Masanın yeniden kurulması, Dolmabahçe sonuç metnini temel alan bir sürecin başlaması ve PKK’nin Türkiye’ye karşı silah bırakma gündemli kongre toplama kararı hükümet senaryoları dahil bir dizi gelişmeye etki edeceği çok açık.

Buradan yeniden koalisyon görüşmelerine gelirsek şurası çok açık ki AKP, HDP’nin desteğine, tüm olasılıkları denedikten ve hepsinden zararlı çıkacağına ikna olduktan sonra başvuracaktır. Böyle bir durumda bile karşısında çok istekli bir HDP de bulamayacak.

Ama her şeye rağmen Abdullah Öcalan’ın açıklamalarını beklemeden büyük konuşmamakta fayda var.

***

Erdoğan Gül'ü çağırır mı?

Tablo buyken son günlerde başta AYM olmak üzere çıkan mahkeme kararları Ankara’da Gül’ün ayak sesleri olarak yorumlandı. Buna bir de Erdoğan ile birlikte katıldıkları iftar programında yaptığı konuşmayı da eklemek gerek. Koalisyon sürecinin çıkmaza girmesi ve AKP kongresinin yaklaşması ile Gül isminin daha çok gündeme gelmesi bekleniyor.

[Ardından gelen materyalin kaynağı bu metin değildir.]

Definition create_queues (env : init_env) (l : lib) (k : kernel) : Z * lib * kernel :=
  let l := set_names l (pid_name TINYFILE_SENDQ_PREFIX getpid) (pid_name TINYFILE_RECVQ_PREFIX getpid) in
  if negb (open_send_q_ok env) || mq_exists k (send_q_name l) then (TINYFILE_CREATE_QUEUE_ERROR, l, k) else
  let k := set_requests k (send_q_name l) (mq_open 10 sizeof_request) in
  if negb (open_recv_q_ok env) || mq_exists k (recv_q_name l) then (TINYFILE_CREATE_QUEUE_ERROR, l, k) else
  let k := set_responses k (recv_q_name l) (mq_open 10 sizeof_response) in
  (0, l, k).

Definition destroy_queues (l : lib) (k : kernel) : kernel :=
  unlink_queues k (send_q_name l) (recv_q_name l).

(** [create_shm] under the name of the client: [shm_open] fails when the
    segment exists; one that it has created stays when [mmap] fails. *)
Definition lib_create_shm (env : init_env) (l : lib) (k : kernel) : res (Z * lib * kernel) :=
  let l := set_shm_name l (pid_name TINYFILE_SHM_PREFIX getpid) in
  let open_ok := shm_open_ok (init_shm env) && negb (bool_decide (is_Some (k_shm k !! shm_name l))) in
  let senv := {| shm_open_ok := open_ok; mmap_ok := mmap_ok (init_shm env);
                 shm_unlink_ok := shm_unlink_ok (init_shm env); garbage := garbage (init_shm env) |} in
  '(error, c) ← create_shm senv (lib_client l);
  let k :=
    if negb open_ok then k
    else if shm_mapped c then set_shm_object k (shm_name l) (shm_entries c)
    else set_shm_object k (shm_name l)
           (replicate (Z.to_nat (shm_size c / sizeof_shared_entry)) zero_entry) in
  Ok (error, set_client l c, k).

(** [mq_send(global_registry, ...)]: a queue that has been unlinked still
    takes messages, which nobody receives. *)
Definition send_registry (l : lib) (k : kernel) : res (Z * kernel) :=
  match k_registry k with
  | None => Ok (0, k)
  | Some q =>
      match mq_send q sizeof_registry_entry 1 (tinyfile_registry_entry l) with
      | Sent q => Ok (0, set_registry k (Some q))
      | SendError => Ok (-1, k)
      | SendBlocks => Fault Blocked
      end
  end.

Definition tinyfile_init (env : init_env) (l : lib) (k : kernel) : res (Z * lib * kernel) :=
  if INIT l then Ok (TINYFILE_INIT_ERROR, l, k) else
  if negb (open_registry_ok env) || bool_decide (k_registry k = None)
  then Ok (TINYFILE_INIT_ERROR, l, k) else
  let '(error, l, k) := create_queues env l k in
  if negb (error =? 0) then Ok (error, l, k) else
  '(error, l, k) ← lib_create_shm env l k;
  if negb (error =? 0) then Ok (error, l, k) else
  let l := set_entry l {| re_cmd := TINYFILE_CLIENT_REGISTER; re_pid := getpid;
                          re_send_q_name := send_q_name l; re_recv_q_name := recv_q_name l;
                          re_shm_name := shm_name l |} in
  '(rc, k) ← send_registry l k;
  if negb (rc =? 0) then Ok (TINYFILE_INIT_ERROR, l, k) else
  let l := set_request_id l 0 in
  let l := set_request_q l (async_req_q_init (lib_request_q l)) in
  let l := set_client l (set_worker (lib_client l) false true) in
  Ok (0, set_init l true, k).

(** The mutex of the request queue is free and its worker idle, so the
    destruction runs in one go. *)
Definition tinyfile_exit (env : shm_env) (l : lib) (k : kernel) : res (Z * lib * kernel) :=
  if negb (INIT l) then Ok (TINYFILE_EXIT_ERROR, l, k) else
  let e := tinyfile_registry_entry l in
  let l := set_entry l {| re_cmd := TINYFILE_CLIENT_UNREGISTER; re_pid := re_pid e;
                          re_send_q_name := re_send_q_name e; re_recv_q_name := re_recv_q_name e;
                          re_shm_name := re_shm_name e |} in
  '(rc, k) ← send_registry l k;
  if negb (rc =? 0) then Ok (TINYFILE_EXIT_ERROR, l, k) else
  q ← async_req_q_destroy (lib_request_q l);
  let l := set_client (set_request_q l q) (set_worker (lib_client l) true false) in
  let k := destroy_queues l k in
  let '(error, c) := destroy_shm env (lib_client l) in
  let k := if error =? 0 then unlink_shm k (shm_name l) else k in
  let l := set_client l c in
  Ok (0, set_init l false, k).

(** ** Requests *)

(** [global_request_id++] on an [int]. *)
Definition next_request_id (n : Z) : res Z := if n =? 2 ^ 31 - 1 then Fault Undefined else Ok (n + 1).

(** [*req] is [None] when it is not filled in.  [priority] is unsigned. *)
Definition prepare_request (fuel : nat) (renv : nat → resize_env) (a : tinyfile_arg_t)
    (svc : tinyfile_service_t) (prio : Z) (l : lib) (k : kernel) :
    res (Z * option tinyfile_request_t * lib * kernel) :=
  if (prio <? 0) || (31 <? prio) then Ok (TINYFILE_PRIORITY_ERROR, None, l, k) else
  let id := global_request_id l in
  id' ← next_request_id id;
  let l := set_request_id l id' in
  '(idx, c) ← find_shared_entry fuel renv a (view l k);
  let '(l, k) := write_back l k c in
  Ok (0, Some {| service := svc; priority := prio; request_id := id; entry_idx := idx; pid := getpid |}, l, k).

Section calls.
Context (malloc : gmap loc request_q → option loc).

(** [*entry_idx] is [None] when it is not written. *)
Definition tinyfile_async (fuel : nat) (renv : nat → resize_env) (a : tinyfile_arg_t)
    (svc : tinyfile_service_t) (prio : Z) (l : lib) (k : kernel) : res (Z * option Z * lib * kernel) :=
  '(error, req, l, k) ← prepare_request fuel renv a svc prio l k;
  match req with
  | None => Ok (error, None, l, k)
  | Some req =>
      q ← request_q_enqueue (malloc (rq_heap (lib_request_q l))) req (lib_request_q l);
      Ok (0, Some (entry_idx req), set_request_q l q, k)
  end.

(** [world] is what happens to the slots while the call sleeps; what the
    worker meanwhile does to the request queue is not part of the call. *)
Definition tinyfile_sync (fuel : nat) (renv : nat → resize_env)
    (world : list (list tinyfile_shared_entry_t → list tinyfile_shared_entry_t)) (a : tinyfile_arg_t)
    (svc : tinyfile_service_t) (prio : Z) (l : lib) (k : kernel) :
    res (Z * option tinyfile_arg_t * lib * kernel) :=
  '(error, req, l, k) ← prepare_request fuel renv a svc prio l k;
  match req with
  | None => Ok (error, None, l, k)
  | Some req =>
      q ← request_q_enqueue (malloc (rq_heap (lib_request_q l))) req (lib_request_q l);
      let l := set_request_q l q in
      '(out, _, c) ← recv_response world 1 (entry_idx req) (view l k);
      let '(l, k) := write_back l k c in
      Ok (0, Some out, l, k)
  end.
End calls.
End api.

Bir hafta önce dış politika konularında neredeyse birbirleri ile atışan iki siyasetçinin nasıl bir araya geleceği haklı bir soru olarak karşımızda duruyor. Böyle bir olasılığın birkaç nedeni var.

Birincisi milletvekillerinin ve parti tabanının böyle bir geri dönüşe önemli ölçüde destek vermeleri. Partinin güçlü isimlerinden Arınç’ın söylemleri, Mehmet Ali Şahin’in “başlangıç ayarlarına dönme” talebi böyle bir isteğin işareti olarak da algılanabilir.

PARTİ İÇİ KOALİSYON
İkincisi hem uluslararası hem de yerli sermaye odaklarının güvendiği bir isim olması. Üçüncüsü ve en belirleyici kısmı Erdoğan’ın bu sıkıntılı süreci tek başına atlatamayacağını görerek zorunlu bir ittifaka razı olması ya da edilmesidir. Erdoğan AKP’nin tek başına iktidar için ihtiyaç duyduğu 2-3 puanlık artışı Gül başkanlığında alabileceğini gördüğü an bu adımı atacaktır. Parti içi geçici koalisyonu CHP ya da MHP ile yapılacak bir koalisyona tercih edeceği ve kendisini böyle bir hükümetle daha güvende hissedeceği çok açık.